Available at: https://digitalcommons.calpoly.edu/theses/2096
Date of Award
MS in Mechanical Engineering
This thesis investigates the feasibility and usability of the finite element method approach in the design of crack arresting devices. Current design and manufacturing practices are improving structures' susceptibility to fracture, in particular brittle fracture; however, cracks in structures are still observed within their lifespans due to severe unexpected service conditions, poor designs, or faulty manufacturing. Crack arrester systems can be added during service to prolong the longevity of structures with sub-critical or critical flaws. Fracture properties of different specific structures under specific services can be obtained experimentally, however, experiments are expensive and of high complexity.

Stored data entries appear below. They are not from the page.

(* ===== verification/SignalMain.v ===== *)
(** * The signal program, undisturbed

    The whole of src/04_signals/signal_demo.c when no signal comes from
    outside: then a boundary does nothing unless the statement before it made
    a signal deliverable.  One lemma per demo, and their composition in
    [main]. *)

From S2P Require Import Prelude CLib Files Signal SignalDemo SignalCaught.

Local Open Scope Z_scope.


Definition quiet (p : P) : Prop := env (kext p) = [] /\ next (sigs_of p) = None.

Lemma boundary_quiet n p :
  quiet p -> boundary sigs_of set_sigs arrive handle (S n) p = Some (inl tt, p).
Proof. intros [He Hn]. cbn [boundary]. unfold arrive. rewrite He. by rewrite Hn. Qed.

Lemma stmt_wp {A} (m : ST P A) (Q : A -> P -> Prop) p :
  st_wp m (fun a p' => quiet p' /\ Q a p') p -> pm_wp (stmt m) Q p.
Proof.
  intros H. unfold stmt. apply pm_wp_bind, pm_wp_lift. eapply wp_mono; [exact H|].
  intros a p' [Hq HQ]. apply pm_wp_bind. unfold pm_wp at 1, tick. by rewrite boundary_quiet.
Qed.

(** The boundary after a statement that sent the process a caught signal. *)
Lemma tick_handle i h (Q : unit -> P -> Prop) p :
  env (kext p) = [] -> pending (sigs_of p) = [i] -> si_signo i ∉ blocked (sigs_of p) ->
  sa_handler (action (sigs_of p) (si_signo i)) = SIG_FN h ->
  (forall t, (forall p', quiet p' -> t p' = Some (inl tt, p')) ->
     pm_wp (handle t h i)
       (fun _ p' => let p' := set_sigs (set_blocked (blocked (sigs_of p)) (sigs_of p')) p' in
                    quiet p' /\ Q tt p') (set_sigs (enter i (sigs_of p)) p)) ->
  pm_wp tick Q p.
Proof.
  intros He Hp Hb Hh Hbody.
  assert (Hw : weight p = 1%nat) by (unfold weight; by rewrite Hp, He).
  assert (Hn : next (sigs_of p) = Some i).
  { unfold next. rewrite Hp, filter_cons_True by done. by rewrite filter_nil. }
  unfold pm_wp, tick. rewrite Hw. eapply (boundary_handle _ _ _ _ 1 i h Q p); [|done|done|].
  { unfold arrive. by rewrite He. }
  eapply pm_wp_mono; [apply Hbody; intros; by apply boundary_quiet|]. intros [] p' [Hq HQ].
  unfold pm_wp. by rewrite boundary_quiet.
Qed.

Lemma tick_quiet p : quiet p -> tick p = Some (inl tt, p).
Proof. apply boundary_quiet. Qed.

Lemma sleep_for_quiet r p : quiet p -> sleep_for r p = Some (inl None, p).
Proof.
  intros Hq. unfold sleep_for, mbind, PM_bind, lift, st_get. rewrite tick_quiet by done.
  by rewrite (proj2 (Nat.ltb_ge _ _)).
Qed.

Lemma sleep_all_quiet r p : quiet p -> sleep_all r p = Some (inl tt, p).
Proof.
  intros Hq. unfold sleep_all. cbn [sleep_loop]. destruct (0 <? r); [|done].
  unfold mbind, PM_bind. rewrite sleep_for_quiet by done. by destruct (length (env (kext p))).
Qed.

Alternatively, the finite element method can reduce these factors and provide reliable solutions. Finite element analysis conducted provides insight into the modeling process and the effectiveness of the simulation of fracture problems. Fracture mechanics technology in conjunction with the finite element method allows for the evaluation of the effectiveness of introducing crack arresters to a flawed structure. Additionally, the simulation of recorded crack arrester experiments alongside analytic methods are used to verify the finite element analysis results. The work in this thesis verifies the validity of using the finite element approach in designing crack arrester systems for flawed structures and suggests further investigation be done with variation in crack arrester types.